**WHAT YOU ARE ASKED TO DO**.
Gather all lines from the material that contain "rewrite".

[THE RECORDS Boundary: Start]

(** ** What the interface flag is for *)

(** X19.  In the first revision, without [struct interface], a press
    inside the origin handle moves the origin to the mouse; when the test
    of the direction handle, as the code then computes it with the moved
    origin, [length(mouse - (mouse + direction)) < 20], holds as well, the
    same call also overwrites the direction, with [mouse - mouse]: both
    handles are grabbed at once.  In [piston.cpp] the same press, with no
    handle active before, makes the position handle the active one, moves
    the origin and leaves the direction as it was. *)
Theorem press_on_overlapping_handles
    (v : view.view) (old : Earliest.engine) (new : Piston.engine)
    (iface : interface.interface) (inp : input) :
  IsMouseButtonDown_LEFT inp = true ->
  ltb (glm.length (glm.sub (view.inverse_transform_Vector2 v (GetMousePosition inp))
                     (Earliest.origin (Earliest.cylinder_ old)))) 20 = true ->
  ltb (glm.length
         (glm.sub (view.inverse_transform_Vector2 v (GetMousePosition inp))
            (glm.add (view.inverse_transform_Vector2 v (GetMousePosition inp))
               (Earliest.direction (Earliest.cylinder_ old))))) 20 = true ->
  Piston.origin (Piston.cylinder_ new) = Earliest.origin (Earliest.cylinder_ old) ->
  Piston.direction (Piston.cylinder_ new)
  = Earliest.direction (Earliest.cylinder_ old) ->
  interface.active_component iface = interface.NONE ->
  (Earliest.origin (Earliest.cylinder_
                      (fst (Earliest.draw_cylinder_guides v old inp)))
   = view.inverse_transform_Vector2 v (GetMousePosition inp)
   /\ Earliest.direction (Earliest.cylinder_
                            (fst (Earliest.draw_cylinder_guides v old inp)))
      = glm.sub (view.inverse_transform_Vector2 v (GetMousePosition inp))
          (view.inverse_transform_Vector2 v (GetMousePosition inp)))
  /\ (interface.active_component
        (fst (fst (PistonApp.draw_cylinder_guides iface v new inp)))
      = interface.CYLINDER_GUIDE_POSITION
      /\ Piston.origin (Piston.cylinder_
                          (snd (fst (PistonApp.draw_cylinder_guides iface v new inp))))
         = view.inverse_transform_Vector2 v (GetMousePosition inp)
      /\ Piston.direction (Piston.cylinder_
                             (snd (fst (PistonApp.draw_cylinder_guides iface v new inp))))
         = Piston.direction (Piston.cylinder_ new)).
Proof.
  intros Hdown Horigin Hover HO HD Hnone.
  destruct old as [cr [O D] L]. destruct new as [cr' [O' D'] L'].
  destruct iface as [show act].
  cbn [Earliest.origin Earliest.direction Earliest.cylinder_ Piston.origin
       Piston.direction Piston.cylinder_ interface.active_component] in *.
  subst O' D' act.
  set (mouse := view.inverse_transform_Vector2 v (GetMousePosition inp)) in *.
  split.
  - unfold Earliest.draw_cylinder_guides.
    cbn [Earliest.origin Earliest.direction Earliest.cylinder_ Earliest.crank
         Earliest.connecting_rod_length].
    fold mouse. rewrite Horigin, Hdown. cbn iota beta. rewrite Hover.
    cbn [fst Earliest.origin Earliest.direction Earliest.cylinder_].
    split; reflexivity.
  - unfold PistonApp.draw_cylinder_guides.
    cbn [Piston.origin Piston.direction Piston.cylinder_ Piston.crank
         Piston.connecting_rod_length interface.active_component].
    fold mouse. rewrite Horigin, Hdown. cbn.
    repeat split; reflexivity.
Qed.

[THE RECORDS Boundary: End]

**OUTPUT**.
    fold mouse. rewrite Horigin, Hdown. cbn iota beta. rewrite Hover.
    fold mouse. rewrite Horigin, Hdown. cbn.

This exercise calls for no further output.